The recommendations from both this review and that of broader literature, and the importance of preconception and interconception health care on women and children’s life cycle of health, reinforces the importance of finding a method to make this model of care accessible to all women and deliverable by clinicians. In implementing this, it would be crucial to increase health literacy around interconception care. Practice change may be enabled with incentives for clinicians delivering the care.
Strengths and limitations
This scoping review was guided by PRISMA-P guidelines and a protocol reviewed by the whole research team. Each publication was reviewed by two independent reviewers who met regularly with a third independent reviewer to resolve conflicts. This review used a bibliographic manager (EndNote 2.0; Clarivate) to ensure that all articles were accounted for during the process. This scoping review has some limitations that need to be acknowledged. First, it only included papers published in English, which may have excluded some relevant studies. Second, due to the nature of scoping reviews, the quality of the individual studies was not assessed. Third, the studies included in this review were from high-income countries; therefore, findings cannot be extrapolated to all economic experiences.

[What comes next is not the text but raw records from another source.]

(** What lies outside the backend during one request: which BigQuery calls
    reject (and with which message), what the executor answers to
    [POST /execute] (a rejection covers a non-2xx answer, a network error and
    the client-side timeout alike) and to its [GET] routes (an opaque
    payload), which objects exist in the bucket, the signed-URL and upload
    calls, the two clocks and the [uuidv4] generator (indexed by the number
    of the call), and which of several rejections reaches [Promise.all]
    first (given in the order of the list).  Within one request a call
    repeated with the same arguments has the same outcome; each request has
    an environment of its own. *)
Record Env : Type := {
  store_fault : StoreOp → option string;
  executor : ExecuteRequest → Outcome ExecuteResponse;
  executor_get : string → Outcome string;
  file_exists : string → bool;
  signed_url : string → Outcome string;
  signed_read_url : string → string → Outcome string;
  upload_fault : string → option string;
  now : Timestamp;
  current_timestamp : Timestamp;
  uuidv4 : nat → string;
  first_rejection : list string → string
}.

(** ** Asynchronous computations *)

Record Run (A : Type) : Type := MkRun {
  outcome : Outcome A;
  store_after : Store;
  events : list Event
}.
Arguments MkRun {A} outcome store_after events.
Arguments outcome {A} r.
Arguments store_after {A} r.
Arguments events {A} r.

Definition Async (A : Type) : Type := Store → Run A.

Definition ret {A : Type} (a : A) : Async A := λ s, MkRun (Ok a) s [].

Definition throw {A : Type} (message : string) : Async A :=
  λ s, MkRun (Throw message) s [].

(** The run [r] with the events [evs] issued before it. *)
Definition after {A : Type} (evs : list Event) (r : Run A) : Run A :=
  match r with
  | MkRun o s evs' => MkRun o s (evs ++ evs')
  end.

Definition bind {A B : Type} (m : Async A) (k : A → Async B) : Async B :=
  λ s,
    match m s with
    | MkRun (Ok a) s' evs => after evs (k a s')
    | MkRun (Throw e) s' evs => MkRun (Throw e) s' evs
    end.

(** [try { m } catch (error) { h error.message }]. *)
Definition try_catch {A : Type} (m : Async A) (h : string → Async A) : Async A :=
  λ s,
    match m s with
    | MkRun (Ok a) s' evs => MkRun (Ok a) s' evs
    | MkRun (Throw e) s' evs => after evs (h e s')
    end.

(** The computations [ms], all started, in the order of the list: their
    outcomes, the store they leave and the calls they have issued. *)
Fixpoint settle_all {A : Type} (ms : list (Async A)) (s : Store)
    : list (Outcome A) * Store * list Event :=
  match ms with
  | [] => ([], s, [])
  | m :: rest =>
      match m s with
      | MkRun o s' evs =>
          let '(os, s'', evs') := settle_all rest s' in
          (o :: os, s'', evs ++ evs')
      end
  end.

Definition fulfilled {A : Type} (os : list (Outcome A)) : list A :=
  omap (λ o, match o with Ok a => Some a | Throw _ => None end) os.

Definition rejections {A : Type} (os : list (Outcome A)) : list string :=
  omap (λ o, match o with Ok _ => None | Throw e => Some e end) os.

(** [Promise.all(ms)]: fulfils with the list of the values when every
    computation fulfils, and rejects when one rejects, with the rejection
    that comes first. *)
Definition promise_all {A : Type} (env : Env) (ms : list (Async A))
    : Async (list A) :=
  λ s,
    let '(os, s', evs) := settle_all ms s in
    MkRun
      match rejections os with
      | [] => Ok (fulfilled os)
      | e :: es => Throw (first_rejection env (e :: es))
      end
      s' evs.

Notation "x <- m ;; k" := (bind m (λ x, k))
  (at level 100, m at next level, right associativity, only parsing).
Notation "m ;;; k" := (bind m (λ _, k))
  (at level 100, right associativity, only parsing).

Finally, the studies examined provided little evidence into long-term impacts of ICC on women and children, and did not address health behaviours such as obesity and tobacco use. Despite these limitations, this scoping review highlights the benefits of delivering ICC at WCVs on maternal outcomes and explored the barriers to implementation and how these may be addressed.
Conclusion
ICC is associated with improving maternal and infant health outcomes in the peri- and post-partum periods and beyond. Co-locating ICC services with WCVs offers an opportunity for healthcare providers to deliver holistic care that will impact positively on a woman, her child, and any future pregnancies and children she may have. This review identified that ICC can increase use of contraception, increase folic acid use, and improve detection of postpartum depression symptoms; it also determined that women were happy to receive co-located care with their children, but that clinicians did not have the capacity to deliver it successfully. Any ICC model developed should consider the barriers of time and scope of practice and responsibility, so targeted training, resource and time allocation will enable implementation.
Data availability
Data sharing is not applicable as no new data were generated or analysed during this study.
Conflicts of interest
The authors declare no conflicts of interest.
Declaration of funding
This research did not receive any specific funding.